South African mining giant Sibanye…
An extension of the OPEC…
There could be a danger for OPEC if demand for its oil rises in 2015. The price could rebound to a level where US shale production could be revived, starting the whole cycle of a glut in crude all over again.
In its Monthly Oil Market Report issued Feb. 9, OPEC said low oil prices would encourage its customers, particularly the United States, to increase their demand for its oil, and that American production would decline.
The cartel’s report is notable not only because it increased its forecast on demand for its own oil, but also because it appeared to validate its strategy of waging a price war on American shale producers, who had turned the United States from OPEC’s largest customer to a nation nearly energy independent.
In a previous monthly report, OPEC forecast that demand for its crude would decline by about 300,000 barrels to 28.8 million barrels per day. The current report increases its demand forecast by around 100,000 barrels per day to 29.2 million barrels per day than in 2014.
Since June 2014, the price of oil has plunged from over $100 per barrel to below $60 per barrel, creating chaos in the market. There have been huge earnings losses for many energy companies, including those extracting oil from shale formations in North America and from beneath the North Sea, both of which are expensive and therefore less profitable as the price of crude declines.
As a result, according to the OPEC report, the amount of crude produced in the United States will rise more slowly in the coming year by 130,000 barrels a day less than the cartel had previously forecast as oil companies, seeking to save money, took drilling rigs off-line.

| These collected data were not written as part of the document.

Definition packConnectionClose (isApplicationError : bool) (errorCode frameType : Z) (reason : bytes) (maxPacketSize v : Z) : M coalescedPacket :=
  '(parts, size) ← close_parts isApplicationError errorCode frameType reason v [EncryptionInitial; EncryptionHandshake; Encryption0RTT; Encryption1RTT];
  append_close size maxPacketSize v parts (mkCoalesced getPacketBuffer [] None).

(** Details of crypto errors are not sent. *)
Definition PackConnectionClose (errorCode frameType : Z) (message : bytes) (maxPacketSize v : Z) : M coalescedPacket :=
  packConnectionClose false errorCode frameType (if IsCryptoError errorCode then [] else message) maxPacketSize v.

Definition PackApplicationClose (errorCode : Z) (message : bytes) (maxPacketSize v : Z) : M coalescedPacket :=
  packConnectionClose true errorCode 0 message maxPacketSize v.

End packer.
End packer.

Americans aren’t the only losers named in the cartel's document. Lower revenues have forced multinational energy companies to pare deeply into their capital expenditures and even their work forces to remain profitable, it said, and depleted oil fields in Russia are producing less crude.

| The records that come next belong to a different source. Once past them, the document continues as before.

(* ===== verification/TransportParameters.v ===== *)
(** Transport parameters (internal/wire/transport_parameters.go): how they are
    written for the handshake and for session tickets, and read back; every
    parameter is read at most once, within its limits. *)

From stdpp Require Import sorting.
From S2P Require Import Prelude.
From S2P Require Import Varint.
From S2P Require Import Protocol.
From S2P Require Import Headers.

Module transportParameters.
Import protocol headers.

(** * Constants *)

Definition Millisecond : Z := 1000000.
Definition MinRemoteIdleTimeout : Z := 5000 * Millisecond.
Definition DefaultActiveConnectionIDLimit : Z := 2.
Definition MaxAckDelayExponent : Z := 20.
Definition DefaultMaxAckDelay : Z := 25 * Millisecond.
Definition MaxMaxAckDelay : Z := (2 ^ 14 - 1) * Millisecond.
Definition transportParameterMarshalingVersion : Z := 1.

Definition originalDestinationConnectionIDParameterID : Z := 0x0.
Definition maxIdleTimeoutParameterID : Z := 0x1.
Definition statelessResetTokenParameterID : Z := 0x2.
Definition maxUDPPayloadSizeParameterID : Z := 0x3.
Definition initialMaxDataParameterID : Z := 0x4.
Definition initialMaxStreamDataBidiLocalParameterID : Z := 0x5.
Definition initialMaxStreamDataBidiRemoteParameterID : Z := 0x6.
Definition initialMaxStreamDataUniParameterID : Z := 0x7.
Definition initialMaxStreamsBidiParameterID : Z := 0x8.
Definition initialMaxStreamsUniParameterID : Z := 0x9.
Definition ackDelayExponentParameterID : Z := 0xa.
Definition maxAckDelayParameterID : Z := 0xb.
Definition disableActiveMigrationParameterID : Z := 0xc.
Definition preferredAddressParameterID : Z := 0xd.
Definition activeConnectionIDLimitParameterID : Z := 0xe.
Definition initialSourceConnectionIDParameterID : Z := 0xf.
Definition retrySourceConnectionIDParameterID : Z := 0x10.
Definition maxDatagramFrameSizeParameterID : Z := 0x20.
Definition fecEnableParameterID : Z := 0x238ffece01.
Definition fecDecoderSchemeParameterID : Z := 0x238ffecd.

(** * Data *)

(** [netip.Addr]: the zero address, four or sixteen bytes; [netip.AddrPort]. *)
Inductive Addr := AddrZero | AddrFrom4 (b : bytes) | AddrFrom16 (b : bytes).
Record AddrPort := AddrPortFrom { ap_Addr : Addr; ap_Port : Z }.

(** [As4] panics unless the address is an IPv4 address, possibly mapped to IPv6. *)
Definition mapped_prefix : bytes := replicate 10 0 ++ [255; 255].
Definition As4 (a : Addr) : res bytes :=
  match a with
  | AddrFrom4 b => Ok b
  | AddrFrom16 b => if bool_decide (take 12 b = mapped_prefix) then Ok (drop 12 b) else Panic "As4 called on IPv6 address"
  | AddrZero => Panic "As4 called on IP zero value"
  end.
Definition As16 (a : Addr) : bytes :=
  match a with AddrFrom16 b => b | AddrFrom4 b => mapped_prefix ++ b | AddrZero => replicate 16 0 end.

Record PreferredAddress := mkPreferredAddress {
  IPv4 : AddrPort;
  IPv6 : AddrPort;
  pa_ConnectionID : ConnectionID;
  pa_StatelessResetToken : bytes;   (* [16]byte *)
}.

(** Durations are in nanoseconds. *)
Record TransportParameters := mkTP {
  InitialMaxStreamDataBidiLocal : Z;
  InitialMaxStreamDataBidiRemote : Z;
  InitialMaxStreamDataUni : Z;
  InitialMaxData : Z;
  MaxAckDelay : Z;
  tp_AckDelayExponent : Z;
  DisableActiveMigration : bool;
  MaxUDPPayloadSize : Z;
  MaxUniStreamNum : Z;
  MaxBidiStreamNum : Z;
  MaxIdleTimeout : Z;
  tp_PreferredAddress : option PreferredAddress;
  OriginalDestinationConnectionID : ConnectionID;
  InitialSourceConnectionID : ConnectionID;
  RetrySourceConnectionID : option ConnectionID;
  tp_StatelessResetToken : option bytes;
  ActiveConnectionIDLimit : Z;
  MaxDatagramFrameSize : Z;
  EnableFEC : Z;
  DecoderFECScheme : Z;
}.

(** [&TransportParameters{}] *)
Definition noTransportParameters : TransportParameters :=
  mkTP 0 0 0 0 0 0 false 0 0 0 0 None ConnectionID_zero ConnectionID_zero None None 0 0 0 0.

Lower oil prices have created some beneficiaries, though: American retail consumers, particularly motorists. OPEC has revised its forecast of US oil consumption in 2015 by 150,000 barrels per day. “Gasoline, in particular, remains a key driver behind the growth in U.S. oil demand,” the report said.
As a result, it said, total demand for oil is expected to increase by 1.17 million barrels a day to 92.32 million barrels a day.

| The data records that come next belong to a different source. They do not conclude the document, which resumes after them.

Definition CongestionWindowAfterAck (ackedBytes cwnd delayMin eventTime : Z) (c : Cubic) : Z * Cubic :=
  let c := startEpoch ackedBytes cwnd eventTime c in
  let target := cubicTarget eventTime delayMin c in
  let target := Z.min target (i64 (cwnd + Z.quot (ackedBytesCount c) 2)) in
  let est := i64 (estimatedTCPcongestionWindow c +
    to_int (div32 (mul32 (mul32 (of_int32 (ackedBytesCount c)) (alpha c)) (of_int32 cubicDatagramSize)) (of_int32 (estimatedTCPcongestionWindow c)))) in
  (if target <? est then est else target,
   mkCubic (numConnections c) (epoch c) (lastMaxCongestionWindow c) 0 est (originPointCongestionWindow c) (timeToOriginPoint c) target).

(** * Bandwidth and pacing *)

Definition infBandwidth : Z := 2 ^ 64 - 1.
Definition BytesPerSecond : Z := 8.

(** In bits per second; the divisor is not zero. *)
Definition BandwidthFromDelta (bytes delta : Z) : Z := u64 (u64 (u64 bytes * 10 ^ 9) / u64 delta * BytesPerSecond).

Definition maxBurstSizePackets : Z := 10.

Record pacer := mkPacer { budgetAtLastSent : Z; p_maxDatagramSize : Z; lastSentTime : Z }.

(** [adjustedBandwidth], in bytes per second, from the estimate [bw]. *)
Definition adjustedBandwidth (bw : Z) : Z := u64 (bw / BytesPerSecond * 5) / 4.

Definition maxBurstSize (bw : Z) (p : pacer) : Z :=
  Z.max (Z.quot (i64 (u64 ((MinPacingDelay + rtt.TimerGranularity) * adjustedBandwidth bw))) (10 ^ 9)) (maxBurstSizePackets * p_maxDatagramSize p).

Definition newPacer (bw : Z) : pacer :=
  let p := mkPacer 0 InitialPacketSizeIPv4 0 in mkPacer (maxBurstSize bw p) (p_maxDatagramSize p) 0.

Definition Budget (bw now : Z) (p : pacer) : Z :=
  if lastSentTime p =? 0 then maxBurstSize bw p else
  let budget := i64 (budgetAtLastSent p + Z.quot (i64 (i64 (adjustedBandwidth bw) * time_Sub now (lastSentTime p))) (10 ^ 9)) in
  let budget := if budget <? 0 then MaxByteCount else budget in
  Z.min (maxBurstSize bw p) budget.

Definition pacer_SentPacket (bw sendTime size : Z) (p : pacer) : pacer :=
  let budget := Budget bw sendTime p in
  mkPacer (if budget <=? size then 0 else budget - size) (p_maxDatagramSize p) sendTime.

Definition pacer_TimeUntilSend (bw : Z) (p : pacer) : res Z :=
  if p_maxDatagramSize p <=? budgetAtLastSent p then Ok 0 else
  let diff := u64 (10 ^ 9 * u64 (p_maxDatagramSize p - budgetAtLastSent p)) in
  let bw := adjustedBandwidth bw in
  if bw =? 0 then Panic "integer divide by zero" else
  let d := diff / bw in
  let d := if 0 <? diff mod bw then u64 (d + 1) else d in
  Ok (lastSentTime p + Z.max MinPacingDelay (i64 d)).

Definition pacer_SetMaxDatagramSize (s : Z) (p : pacer) : pacer := mkPacer (budgetAtLastSent p) s (lastSentTime p).

(** * The sender *)

Definition maxBurstPackets : Z := 3.
Definition renoBeta : t := round 7 10.
Definition minCongestionWindowPackets : Z := 2.
Definition initialCongestionWindow : Z := 32.

Record cubicSender := mkSender {
  hybridSlowStart : HybridSlowStart;
  cubic : Cubic;
  cs_pacer : pacer;
  reno : bool;
  largestSentPacketNumber : Z;
  largestAckedPacketNumber : Z;
  largestSentAtLastCutback : Z;
  lastCutbackExitedSlowstart : bool;
  congestionWindow : Z;
  slowStartThreshold : Z;
  numAckedPackets : Z;
  cs_initialCongestionWindow : Z;
  initialMaxCongestionWindow : Z;
  maxDatagramSize : Z;
}.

So does this mean that OPEC succeeded in its strategy, decided at its meeting on Nov. 27, to keep production at around 30 million barrels a day, thereby allowing oil prices to fall in an effort to reclaim market share that it had lost to US oil producers?
The answer may be in the current price of oil, and how it reacted to the OPEC report. The price rose Feb. 9 for the third straight trading day. Brent crude futures jumped by nearly 1 percent or 54 cents, to $58.34 a barrel. At one point in the day it peaked at $59.61. And futures for US crude closed the day at $52.86, a rise of $1.17 or 2.3 percent. Before the close it had risen as high as $53.99.
If that kind of enthusiasm persists, the price of oil may rebound to a point where shale drilling in North America and the North Sea becomes profitable again. Wouldn’t that just restart the whole cycle of oil gluts and price wars?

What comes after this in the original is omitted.